## Exercise details
Show each line of the records in which the word "TwoClicks" occurs.

## Available data

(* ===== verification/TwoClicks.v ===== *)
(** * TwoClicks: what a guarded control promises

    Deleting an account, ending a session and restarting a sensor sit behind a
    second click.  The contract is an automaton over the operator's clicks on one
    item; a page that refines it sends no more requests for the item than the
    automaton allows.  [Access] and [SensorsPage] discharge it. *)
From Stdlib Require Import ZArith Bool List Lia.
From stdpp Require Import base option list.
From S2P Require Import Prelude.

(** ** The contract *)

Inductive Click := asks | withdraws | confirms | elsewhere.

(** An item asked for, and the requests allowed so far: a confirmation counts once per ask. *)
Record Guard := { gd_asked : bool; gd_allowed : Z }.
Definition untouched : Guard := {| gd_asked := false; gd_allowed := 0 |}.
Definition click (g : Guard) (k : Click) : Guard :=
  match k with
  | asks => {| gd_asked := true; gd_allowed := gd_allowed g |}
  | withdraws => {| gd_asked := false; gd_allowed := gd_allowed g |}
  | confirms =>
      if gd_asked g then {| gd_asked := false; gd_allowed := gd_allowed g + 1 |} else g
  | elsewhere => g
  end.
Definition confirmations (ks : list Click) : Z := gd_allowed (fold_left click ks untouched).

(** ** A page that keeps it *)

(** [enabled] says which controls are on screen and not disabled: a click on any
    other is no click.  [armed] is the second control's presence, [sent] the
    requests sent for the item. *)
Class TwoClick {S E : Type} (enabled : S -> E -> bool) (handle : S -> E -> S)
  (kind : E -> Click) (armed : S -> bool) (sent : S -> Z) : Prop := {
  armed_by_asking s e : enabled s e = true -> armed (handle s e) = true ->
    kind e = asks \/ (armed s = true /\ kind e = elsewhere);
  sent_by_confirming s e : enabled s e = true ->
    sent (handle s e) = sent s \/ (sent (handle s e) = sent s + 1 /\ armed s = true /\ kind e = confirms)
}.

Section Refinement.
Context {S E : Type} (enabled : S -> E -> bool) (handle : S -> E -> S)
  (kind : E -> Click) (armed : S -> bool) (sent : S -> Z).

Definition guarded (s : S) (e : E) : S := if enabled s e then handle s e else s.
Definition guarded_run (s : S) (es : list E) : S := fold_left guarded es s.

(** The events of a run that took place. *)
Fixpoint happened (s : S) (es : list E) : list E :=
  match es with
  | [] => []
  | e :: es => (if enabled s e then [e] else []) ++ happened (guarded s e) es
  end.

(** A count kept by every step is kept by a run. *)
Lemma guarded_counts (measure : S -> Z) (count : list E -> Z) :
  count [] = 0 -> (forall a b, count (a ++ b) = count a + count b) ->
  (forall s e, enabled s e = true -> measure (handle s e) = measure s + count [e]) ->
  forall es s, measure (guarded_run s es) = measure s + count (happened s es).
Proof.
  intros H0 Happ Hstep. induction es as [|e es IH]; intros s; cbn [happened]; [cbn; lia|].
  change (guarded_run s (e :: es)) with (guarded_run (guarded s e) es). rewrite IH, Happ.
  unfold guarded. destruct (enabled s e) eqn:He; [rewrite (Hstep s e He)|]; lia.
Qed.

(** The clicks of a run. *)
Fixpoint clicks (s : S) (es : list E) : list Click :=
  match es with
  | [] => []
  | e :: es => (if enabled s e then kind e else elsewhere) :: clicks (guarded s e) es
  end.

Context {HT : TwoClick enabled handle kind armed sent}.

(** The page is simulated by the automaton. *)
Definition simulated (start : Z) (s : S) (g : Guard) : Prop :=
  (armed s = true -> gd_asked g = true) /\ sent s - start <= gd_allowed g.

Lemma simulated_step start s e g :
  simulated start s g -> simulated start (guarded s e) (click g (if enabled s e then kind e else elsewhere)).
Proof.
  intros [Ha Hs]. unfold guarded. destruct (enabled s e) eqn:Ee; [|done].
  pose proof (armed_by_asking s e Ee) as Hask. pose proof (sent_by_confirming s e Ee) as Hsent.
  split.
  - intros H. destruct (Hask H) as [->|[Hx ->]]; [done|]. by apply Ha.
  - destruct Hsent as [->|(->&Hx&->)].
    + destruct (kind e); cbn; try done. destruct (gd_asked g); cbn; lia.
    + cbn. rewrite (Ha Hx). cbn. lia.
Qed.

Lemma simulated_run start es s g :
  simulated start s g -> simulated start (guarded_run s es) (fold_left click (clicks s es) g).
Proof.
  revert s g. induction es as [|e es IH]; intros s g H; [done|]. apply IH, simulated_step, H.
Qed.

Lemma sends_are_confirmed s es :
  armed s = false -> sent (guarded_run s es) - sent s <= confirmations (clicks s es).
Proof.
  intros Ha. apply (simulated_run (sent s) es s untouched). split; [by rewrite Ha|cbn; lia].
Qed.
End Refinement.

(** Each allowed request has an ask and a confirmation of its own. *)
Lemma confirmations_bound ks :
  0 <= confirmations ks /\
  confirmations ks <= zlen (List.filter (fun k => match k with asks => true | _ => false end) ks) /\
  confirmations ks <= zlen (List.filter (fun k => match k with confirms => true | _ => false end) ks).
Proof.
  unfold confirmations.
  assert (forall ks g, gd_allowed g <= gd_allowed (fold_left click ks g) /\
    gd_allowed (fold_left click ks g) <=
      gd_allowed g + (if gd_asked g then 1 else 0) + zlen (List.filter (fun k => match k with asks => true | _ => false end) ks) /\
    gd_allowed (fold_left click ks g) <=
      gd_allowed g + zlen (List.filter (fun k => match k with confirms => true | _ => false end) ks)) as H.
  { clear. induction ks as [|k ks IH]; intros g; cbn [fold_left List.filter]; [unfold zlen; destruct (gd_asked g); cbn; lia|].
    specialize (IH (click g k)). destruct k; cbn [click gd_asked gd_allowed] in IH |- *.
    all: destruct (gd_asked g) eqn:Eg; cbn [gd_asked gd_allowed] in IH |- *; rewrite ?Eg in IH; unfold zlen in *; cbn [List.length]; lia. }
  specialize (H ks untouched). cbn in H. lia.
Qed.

## Solution to this task
(* ===== verification/TwoClicks.v ===== *)
(** * TwoClicks: what a guarded control promises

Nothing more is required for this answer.